■ **What is being asked**
In the data below, find each line that contains the word "decryptOutcomeDialog" and copy it.

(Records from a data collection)
-- Opening Marker --

Lemma onDecryptProgress_update dev devName progress w h d :
  decryptDialogs w !! dev = Some h ->
  heap w !! h = Some d ->
  exec (onDecryptProgress dev devName progress) w
  = Some (mkWorld (encryptDialogs w) (decryptDialogs w)
            (<[h := mkDialog (dlgTitle d) (Some progress) true (dlgDestroyed d)]> (heap w))
            (deferred w)
            (trace w ++ [UpdateProgress h progress; ShowProcessDialog h])).
Proof.
  intros Hsome Hlive. unfold onDecryptProgress. cmd_unfold.
  heap_simpl. reflexivity.
Qed.

(** A progress notification for an entry whose dialog is gone dereferences
    a dangling pointer. *)
Lemma onDecryptProgress_dangling dev devName progress w h :
  decryptDialogs w !! dev = Some h ->
  heap w !! h = None ->
  exec (onDecryptProgress dev devName progress) w = None.
Proof.
  intros Hsome Hdead. unfold onDecryptProgress. cmd_unfold.
  heap_simpl. reflexivity.
Qed.

(** *** Destruction of a dialog *)

Lemma runSlots_spec ss w :
  runSlots ss w
  = Some (tt, mkWorld (slotsRemove ss (encryptDialogs w)) (decryptDialogs w)
                (heap w) (deferred w) (trace w)).
Proof.
  revert w. induction ss as [|[dev] ss IH]; intros w.
  - destruct w; reflexivity.
  - cbn [runSlots runSlot]. unfold bind, setEncryptDialogs, modify.
    rewrite IH. reflexivity.
Qed.

Lemma destroy_live h d w :
  heap w !! h = Some d ->
  exec (destroy (Some h)) w
  = Some (mkWorld (slotsRemove (dlgDestroyed d) (encryptDialogs w)) (decryptDialogs w)
            (delete h (heap w)) (filter (fun h' => h' <> h) (deferred w))
            (trace w ++ [Destroyed h])).
Proof.
  intros Hlive. cmd_unfold. heap_simpl.
  rewrite runSlots_spec. heap_simpl. reflexivity.
Qed.

Lemma destroy_dangling h w :
  heap w !! h = None -> exec (destroy (Some h)) w = None.
Proof. intros Hdead. cmd_unfold. heap_simpl. reflexivity. Qed.

(** *** Result notifications *)

Lemma onEncryptResult_absent dev devName code w :
  encryptDialogs w !! dev = None ->
  exec (onEncryptResult dev devName code) w
  = Some (mkWorld (encryptDialogs w) (decryptDialogs w) (heap w) (deferred w)
            (trace w ++ [RestoreOverrideCursor; encryptResultDialog dev devName code])).
Proof.
  intros Hnone. unfold onEncryptResult, encryptResultDialog. cmd_unfold.
  heap_simpl. destruct (code =? 0); reflexivity.
Qed.

Lemma onEncryptResult_present dev devName code w h d :
  encryptDialogs w !! dev = Some h ->
  heap w !! h = Some d ->
  exec (onEncryptResult dev devName code) w
  = Some (mkWorld (delete dev (slotsRemove (dlgDestroyed d) (encryptDialogs w)))
            (decryptDialogs w) (delete h (heap w))
            (filter (fun h' => h' <> h) (deferred w))
            (trace w ++ [RestoreOverrideCursor; Destroyed h;
                         encryptResultDialog dev devName code])).
Proof.
  intros Hsome Hlive. unfold onEncryptResult, encryptResultDialog. cmd_unfold.
  heap_simpl. rewrite runSlots_spec. heap_simpl.
  destruct (code =? 0); reflexivity.
Qed.

Lemma onEncryptResult_dangling dev devName code w h :
  encryptDialogs w !! dev = Some h ->
  heap w !! h = None ->
  exec (onEncryptResult dev devName code) w = None.
Proof.
  intros Hsome Hdead. unfold onEncryptResult. cmd_unfold. heap_simpl. reflexivity.
Qed.

Section DecryptResult.

Variables kRebootRequired rebootDialogUser : Z.

Let onDecryptResult' := onDecryptResult kRebootRequired rebootDialogUser.
Let presented := decryptResultEvents kRebootRequired rebootDialogUser.

Lemma onDecryptResult_absent dev devName unused code w :
  decryptDialogs w !! dev = None ->
  exec (onDecryptResult' dev devName unused code) w
  = Some (mkWorld (encryptDialogs w) (decryptDialogs w) (heap w) (deferred w)
            (trace w ++ RestoreOverrideCursor :: presented dev devName code)).
Proof.
  intros Hnone.
  unfold onDecryptResult', presented, onDecryptResult, decryptResultEvents,
    showRebootOnDecrypted, rebootOnDecryptedEvents, showDecryptError,
    decryptOutcomeDialog.
  cmd_unfold. heap_simpl.
  destruct (code =? - kRebootRequired).
  - destruct (rebootDialogUser =? 1); cmd_unfold; heap_simpl; reflexivity.
  - destruct (decryptOutcome dev devName code) as [[title msg] type].
    cmd_unfold; heap_simpl; reflexivity.
Qed.

Lemma onDecryptResult_present dev devName unused code w h d :
  decryptDialogs w !! dev = Some h ->
  heap w !! h = Some d ->
  exec (onDecryptResult' dev devName unused code) w
  = Some (mkWorld (encryptDialogs w) (delete dev (decryptDialogs w)) (heap w)
            (deferred w ++ [h])
            (trace w ++ RestoreOverrideCursor :: DeleteLater h
                     :: presented dev devName code)).
Proof.
  intros Hsome Hlive.
  unfold onDecryptResult', presented, onDecryptResult, decryptResultEvents,
    showRebootOnDecrypted, rebootOnDecryptedEvents, showDecryptError,
    decryptOutcomeDialog.
  cmd_unfold. heap_simpl.
  destruct (code =? - kRebootRequired).
  - destruct (rebootDialogUser =? 1); cmd_unfold; heap_simpl; reflexivity.
  - destruct (decryptOutcome dev devName code) as [[title msg] type].
    cmd_unfold; heap_simpl; reflexivity.
Qed.

Lemma onDecryptResult_dangling dev devName unused code w h :
  decryptDialogs w !! dev = Some h ->
  heap w !! h = None ->
  exec (onDecryptResult' dev devName unused code) w = None.
Proof.
  intros Hsome Hdead. unfold onDecryptResult', onDecryptResult. cmd_unfold.
  heap_simpl. reflexivity.
Qed.

End DecryptResult.

(** ** Terminal results *)

Section Results.

Variables kRebootRequired rebootDialogUser : Z.

Let result := onResult kRebootRequired rebootDialogUser.

(** A result notification is defined when the entry of the device is
    live, and leaves the registry of its kind without an entry for the
    device. *)
Lemma onResult_removes kind dev devName unused code w :
  entryLive kind dev w ->
  exists w1,
    exec (result kind dev devName unused code) w = Some w1 /\
    registry kind w1 !! dev = None.
Proof.
  intros Hlive. unfold result.
  destruct kind; cbn [onResult]; unfold entryLive in Hlive; cbn [registry] in Hlive.
  - destruct (encryptDialogs w !! dev) as [h|] eqn:Hreg.
    + destruct (Hlive h eq_refl) as [d Hd].
      rewrite (onEncryptResult_present _ _ _ _ _ _ Hreg Hd).
      eexists; split; [reflexivity|]. cbn [registry encryptDialogs].
      apply lookup_delete_eq.
    + rewrite (onEncryptResult_absent _ _ _ _ Hreg).
      eexists; split; [reflexivity|]. exact Hreg.
  - destruct (decryptDialogs w !! dev) as [h|] eqn:Hreg.
    + destruct (Hlive h eq_refl) as [d Hd].
      rewrite (onDecryptResult_present _ _ _ _ _ _ _ _ _ Hreg Hd).
      eexists; split; [reflexivity|]. cbn [registry decryptDialogs].
      apply lookup_delete_eq.
    + rewrite (onDecryptResult_absent _ _ _ _ _ _ _ Hreg).
      eexists; split; [reflexivity|]. exact Hreg.
Qed.

(** A result notification for a device without entry changes neither
    registry, nor the dialogs, nor the posted deletions. *)
Lemma onResult_absent kind dev devName unused code w :
  registry kind w !! dev = None ->
  exists w1,
    exec (result kind dev devName unused code) w = Some w1 /\
    encryptDialogs w1 = encryptDialogs w /\
    decryptDialogs w1 = decryptDialogs w /\
    heap w1 = heap w /\ deferred w1 = deferred w.
Proof.
  intros Hnone. unfold result. destruct kind; cbn [onResult registry] in *.
  - rewrite (onEncryptResult_absent _ _ _ _ Hnone).
    eexists; split; [reflexivity|]. repeat split.
  - rewrite (onDecryptResult_absent _ _ _ _ _ _ _ Hnone).
    eexists; split; [reflexivity|]. repeat split.
Qed.

(** C4. For either kind and every device whose entry, if any, is live: a
    result notification removes the entry of the device from the registry
    of its kind, and a second result notification right after it is
    defined and leaves both registries (and the dialogs) as they are. *)
Theorem onResult_removes_idempotent kind dev devName unused code
    devName' unused' code' w :
  entryLive kind dev w ->
  exists w1 w2,
    exec (result kind dev devName unused code) w = Some w1 /\
    registry kind w1 !! dev = None /\
    exec (result kind dev devName' unused' code') w1 = Some w2 /\
    encryptDialogs w2 = encryptDialogs w1 /\
    decryptDialogs w2 = decryptDialogs w1 /\
    heap w2 = heap w1 /\ deferred w2 = deferred w1.
Proof.
  intros Hlive.
  destruct (onResult_removes kind dev devName unused code w Hlive) as (w1 & Hrun1 & Hgone).
  destruct (onResult_absent kind dev devName' unused' code' w1 Hgone)
    as (w2 & Hrun2 & He & Hd & Hh & Hq).
  exists w1, w2. auto 10.
Qed.

(** C5. For every device and result code, [onDecryptResult] takes the
    entry of the device out of the decrypt registry (posting the deletion
    of its dialog) and then presents the reboot confirmation when the code
    is the negated reboot sentinel, the mapped outcome dialog for every
    other code. *)
Theorem onDecryptResult_removes_then_presents dev devName unused code w :
  entryLive Decrypt dev w ->
  exists w1 posted,
    exec (onDecryptResult kRebootRequired rebootDialogUser dev devName unused code) w
    = Some w1 /\
    decryptDialogs w1 = delete dev (decryptDialogs w) /\
    encryptDialogs w1 = encryptDialogs w /\
    posted = match decryptDialogs w !! dev with
             | Some h => [DeleteLater h]
             | None => []
             end /\
    ((code = - kRebootRequired /\
      trace w1 = trace w ++ RestoreOverrideCursor :: posted
                   ++ rebootOnDecryptedEvents rebootDialogUser dev devName) \/
     (code <> - kRebootRequired /\
      trace w1 = trace w ++ RestoreOverrideCursor :: posted
                   ++ [decryptOutcomeDialog dev devName code])).
Proof.
  intros Hlive. unfold entryLive in Hlive; cbn [registry] in Hlive.
  assert (Hcases :
    (code = - kRebootRequired /\
     decryptResultEvents kRebootRequired rebootDialogUser dev devName code
     = rebootOnDecryptedEvents rebootDialogUser dev devName) \/
    (code <> - kRebootRequired /\
     decryptResultEvents kRebootRequired rebootDialogUser dev devName code
     = [decryptOutcomeDialog dev devName code])).
  { unfold decryptResultEvents.
    destruct (Z.eqb_spec code (- kRebootRequired)); [left|right]; auto. }
  destruct (decryptDialogs w !! dev) as [h|] eqn:Hreg.
  - destruct (Hlive h eq_refl) as [d Hd].
    rewrite (onDecryptResult_present _ _ _ _ _ _ _ _ _ Hreg Hd).
    eexists; eexists; split; [reflexivity|].
    cbn [decryptDialogs encryptDialogs trace]. repeat split.
    destruct Hcases as [[Hc ->]|[Hc ->]]; [left|right]; auto.
  - rewrite (onDecryptResult_absent _ _ _ _ _ _ _ Hreg).
    eexists; eexists; split; [reflexivity|].
    cbn [decryptDialogs encryptDialogs trace]. repeat split.
    + symmetry. apply delete_id. exact Hreg.
    + destruct Hcases as [[Hc ->]|[Hc ->]]; [left|right]; auto.
Qed.

End Results.

Lemma encryptingWorld_live : entryLive Encrypt "/dev/sda1" encryptingWorld.
Proof.
  intros h Hreg. vm_compute in Hreg. injection Hreg as <-.
  eexists. vm_compute. reflexivity.
Qed.

Lemma decryptingWorld_live : entryLive Decrypt "/dev/sdb1" decryptingWorld.
Proof.
  intros h Hreg. vm_compute in Hreg. injection Hreg as <-.
  eexists. vm_compute. reflexivity.
Qed.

-- Closing Marker --

■ **Your solution**
    decryptOutcomeDialog.
    decryptOutcomeDialog.
                   ++ [decryptOutcomeDialog dev devName code])).
     = [decryptOutcomeDialog dev devName code])).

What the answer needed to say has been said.